WINNIPEG, Manitoba (Reuters) - Two Canadian-based crude producers are looking to double down on their oil sands investments, betting that new pipelines and cutting-edge technology can improve profitability and reduce environmental damage.
Calgary-based Imperial, majority owned by Exxon Mobil Corp (XOM.N), said late on Tuesday it would build its C$2.6-billion (1.51 billion pounds) Aspen project. Construction starts before year-end, with first oil expected in 2022.
Teck has not yet made a final investment decision on its C$20.6-billion Frontier project, which is undergoing regulatory hearings.
Both are advancing as pipeline congestion resulted in record discounts on Canadian oil last month. Imperial and Teck bet it will abate in the next few years.
Enbridge Inc (ENB.TO) is expanding its Line 3 pipeline to handle more Canadian crude, and producers hope the Ottawa-owned Trans Mountain and TransCanada Corp (TRP.TO) Keystone XL pipeline expansions go forward despite opposition. A stream of foreign companies such as ConocoPhillips (COP.N) divested oil sand assets last year. Steep price discounts prompted Canadian Natural Resources (CNQ.TO) and several others to announce up to 98,400 barrels per day (bpd) in total production cuts last week.
But Imperial said Aspen will use solvents and steam to unlock 75,000 bpd, applying new technology to reduce emissions and water use while making extraction more economical.
“We try not to get too excited when times are good and try not to get too depressed when times are bad,” Chief Executive Officer Rich Kruger said at Imperial’s investor day in Toronto on Wednesday. “When’s the best time to build things? When no one else is building, because you get the highest quality trades and contractors.”
Both projects face doubts that they will pay off.
“The challenge with both is oil sands projects are typified by high up-front capital,” said IHS Markit vice-president Kevin Birn. “And you have to wait years before you generate any revenue.”
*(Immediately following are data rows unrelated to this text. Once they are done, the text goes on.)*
(** ** The loop of [parse] over the parameter list *)

Lemma string_get_app (pre s : string) (k : nat) :
  String.get (String.length pre + k) (pre +:+ s) = String.get k s.
Proof. induction pre as [|c pre IH]; [reflexivity | exact IH]. Qed.

Lemma string_get_end (pre s : string) :
  String.get (String.length pre) (pre +:+ s) = String.get 0 s.
Proof. rewrite <- (string_get_app pre s 0), Nat.add_0_r. reflexivity. Qed.

Lemma substring_app (pre s : string) (k n : nat) :
  substring (String.length pre + k) n (pre +:+ s) = substring k n s.
Proof. induction pre as [|c pre IH]; [reflexivity | exact IH]. Qed.

Lemma substring_prefix (a s : string) : substring 0 (String.length a) (a +:+ s) = a.
Proof.
  induction a as [|c a IH]; [destruct s; reflexivity|].
  cbn [String.length]. rewrite string_app_cons. cbn [substring]. rewrite IH. reflexivity.
Qed.

Lemma substring_all (s : string) : substring 0 (String.length s) s = s.
Proof.
  induction s as [|c s IH]; [reflexivity|]. cbn [String.length substring].
  rewrite IH. reflexivity.
Qed.

Lemma string_app_snoc (pre : string) (c : ascii) (s : string) :
  pre +:+ String c s = (pre +:+ String c "") +:+ s.
Proof. rewrite string_app_assoc. reflexivity. Qed.

Lemma string_length_snoc (pre : string) (c : ascii) :
  String.length (pre +:+ String c "") = S (String.length pre).
Proof. rewrite string_length_app. cbn. lia. Qed.

(** Over plain characters the loop only moves its index. *)
Lemma scan_params_plain (a : string) :
  forall (pre rest : string) (fuel : nat) (intent : Z) (lastIndex : nat) (params : list string),
  string_forall plain_char a = true ->
  scan_params (String.length a + fuel) (pre +:+ a +:+ rest) (String.length pre)
    intent lastIndex params =
  scan_params fuel (pre +:+ a +:+ rest) (String.length pre + String.length a)
    intent lastIndex params.
Proof.
  induction a as [|c a IH]; intros pre rest fuel intent lastIndex params Ha.
  - cbn [String.length]. rewrite Nat.add_0_r. reflexivity.
  - cbn [string_forall] in Ha. apply andb_true_iff in Ha. destruct Ha as [Hc Ha].
    unfold plain_char in Hc. rewrite !andb_true_iff, !negb_true_iff in Hc.
    destruct Hc as [[Hlt Hgt] Hcomma].
    cbn [String.length Nat.add scan_params]. rewrite string_app_cons, string_get_end.
    cbn [String.get]. rewrite Hlt, Hgt, Hcomma. cbn [andb].
    rewrite (string_app_snoc pre c (a +:+ rest)), <- (string_length_snoc pre c).
    rewrite (IH (pre +:+ String c "") rest fuel intent lastIndex params Ha).
    rewrite string_length_snoc. f_equal. lia.
Qed.

(** Below depth 0, and with no opening bracket to come, the loop adds
    no parameter any more. *)
Lemma scan_params_closed (b : string) :
  forall (pre : string) (fuel : nat) (intent : Z) (lastIndex : nat) (params : list string),
  (intent < 0)%Z ->
  string_forall not_open_bracket b = true ->
  scan_params fuel (pre +:+ b) (String.length pre) intent lastIndex params
  = (params, lastIndex).
Proof.
  induction b as [|c b IH]; intros pre fuel intent lastIndex params Hneg Hb;
    (destruct fuel as [|fuel]; [reflexivity|]); cbn [scan_params]; rewrite string_get_end.
  - reflexivity.
  - cbn [String.get]. cbn [string_forall] in Hb. apply andb_true_iff in Hb.
    destruct Hb as [Hc Hb]. unfold not_open_bracket in Hc. apply negb_true_iff in Hc.
    rewrite Hc. rewrite (string_app_snoc pre c b), <- (string_length_snoc pre c).
    destruct (Ascii.eqb c ">").
    + apply IH; [lia | exact Hb].
    + replace (intent =? 0)%Z with false by (symmetry; apply Z.eqb_neq; lia).
      rewrite andb_false_r. apply IH; [lia | exact Hb].
Qed.

(** The loop on the text after a prefix is the loop on that text alone,
    with the indices moved. *)
Lemma scan_params_shift (pre b : string) (fuel : nat) :
  forall (i : nat) (intent : Z) (lastIndex : nat) (params ps0 : list string),
  scan_params fuel (pre +:+ b) (String.length pre + i) intent
    (String.length pre + lastIndex) (params ++ ps0) =
  (params ++ fst (scan_params fuel b i intent lastIndex ps0),
   String.length pre + snd (scan_params fuel b i intent lastIndex ps0)).
Proof.
  induction fuel as [|fuel IH]; intros i intent lastIndex params ps0; [reflexivity|].
  cbn [scan_params]. rewrite string_get_app.
  destruct (String.get i b) as [char|]; [|reflexivity].
  rewrite <- !Nat.add_succ_r.
  destruct (Ascii.eqb char "<"); [apply IH|].
  destruct (Ascii.eqb char ">"); [apply IH|].
  destruct (Ascii.eqb char "," && (intent =? 0)%Z); [|apply IH].
  replace (String.length pre + i - (String.length pre + lastIndex)) with (i - lastIndex) by lia.
  rewrite substring_app, <- app_assoc. apply IH.
Qed.

(** X20. A comma of the parameter list that comes before any angle
    bracket ends a parameter: the text before it, trimmed, is the first
    parameter, and the rest is split on its own. *)
Theorem split_params_at_comma (a b : string) :
  string_forall plain_char a = true ->
  split_params (a +:+ "," +:+ b) = trim a :: split_params b.
Proof.
  intros Ha. unfold split_params.
  assert (Hlen : String.length (a +:+ "," +:+ b) = String.length a + S (String.length b))
    by (rewrite string_length_app; reflexivity).
  rewrite Hlen.
  assert (Hskip :
    scan_params (String.length a + S (String.length b)) (a +:+ "," +:+ b) 0 0%Z 0 [] =
    scan_params (S (String.length b)) (a +:+ "," +:+ b) (String.length a) 0%Z 0 [])
    by exact (scan_params_plain a "" ("," +:+ b) (S (String.length b)) 0%Z 0 [] Ha).
  rewrite Hskip. clear Hskip.
  cbn [scan_params].
  rewrite <- (Nat.add_0_r (String.length a)) at 1. rewrite string_get_app.
  change (String.get 0 ("," +:+ b)) with (Some ","%char).
  cbn [Ascii.eqb Bool.eqb andb Z.eqb app]. cbv beta iota.
  rewrite Nat.sub_0_r, substring_prefix.
  change (a +:+ "," +:+ b) with (a +:+ String "," b).
  rewrite (string_app_snoc a "," b).
  pose proof (scan_params_shift (a +:+ ",") b (String.length b) 0 0%Z 0 [trim a] []) as Hshift.
  rewrite string_length_snoc, !Nat.add_0_r, app_nil_r in Hshift.
  rewrite Hshift. clear Hshift.
  destruct (scan_params (String.length b) b 0 0 0 []) as [ps li]. cbn [fst snd].
  replace (String.length a + S (String.length b) - (S (String.length a) + li))
    with (String.length b - li) by lia.
  rewrite <- (string_length_snoc a ","), substring_app. reflexivity.
Qed.

Lemma split_params_at_comma_witness :
  split_params (" string" +:+ "," +:+ " Array<number> ")
  = trim " string" :: split_params " Array<number> ".
Proof. apply (split_params_at_comma " string" " Array<number> "). reflexivity. Defined.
Teck began regulatory hearings in September for Frontier, an open-pit mine that would produce 170,000 bpd in its first phase, starting in 2026. The company said on Monday Frontier would be economical at a range of oil prices and rank among the lowest-emitting oil sands operations due to new technology.
“While we know that use of alternative energy will increase, we also know that oil will remain an important part of the world energy mix,” Teck spokesman Chris Stannell said. “The long-term outlook for the global oil market is favourable for a project such as Frontier.”
Unlike proposed pipelines, Aspen and Frontier have the support of aboriginal peoples living nearby. Mikisew Cree First Nation conditionally supports Frontier and hopes to buy a stake, said Melody Lepine, the band’s director.
That support should reassure shareholders, Lepine said. “Teck and Imperial can go back to their investors and say, ‘look we have these agreements with indigenous communities.’”
Mikisew and another band invested last year in a Suncor Energy (SU.TO) storage facility.
Some Teck investors remain skeptical that the coal miner should be in the oil business, said Clarksons analyst Jeremy Sussman. Teck owns part of a Suncor oil sands mine.
“Do you double down? Do you divest? It’s an open question,” he said.
The odds appear longer for Teck’s higher-cost Frontier to succeed than Imperial’s Aspen, said Manash Goswami, senior vice-president at First Asset ETFs, which owns Imperial shares.
The Teck Frontier project “doesn’t make any sense,” Goswami maintained. “It’s hard to see, unless oil prices go materially higher, another mining project getting sanctioned.”
But a one-time industry opponent now sees a future for crude.
Chief Allan Adam of Athabasca Chipewyan First Nation recently backed Frontier. He reasoned that oil is not going away and he can better protect community interests from the inside.
“If people are saying the oil sands are going to die off, I imagine they’re going to park their vehicles and start walking. I don’t think that’s going to happen anytime soon.”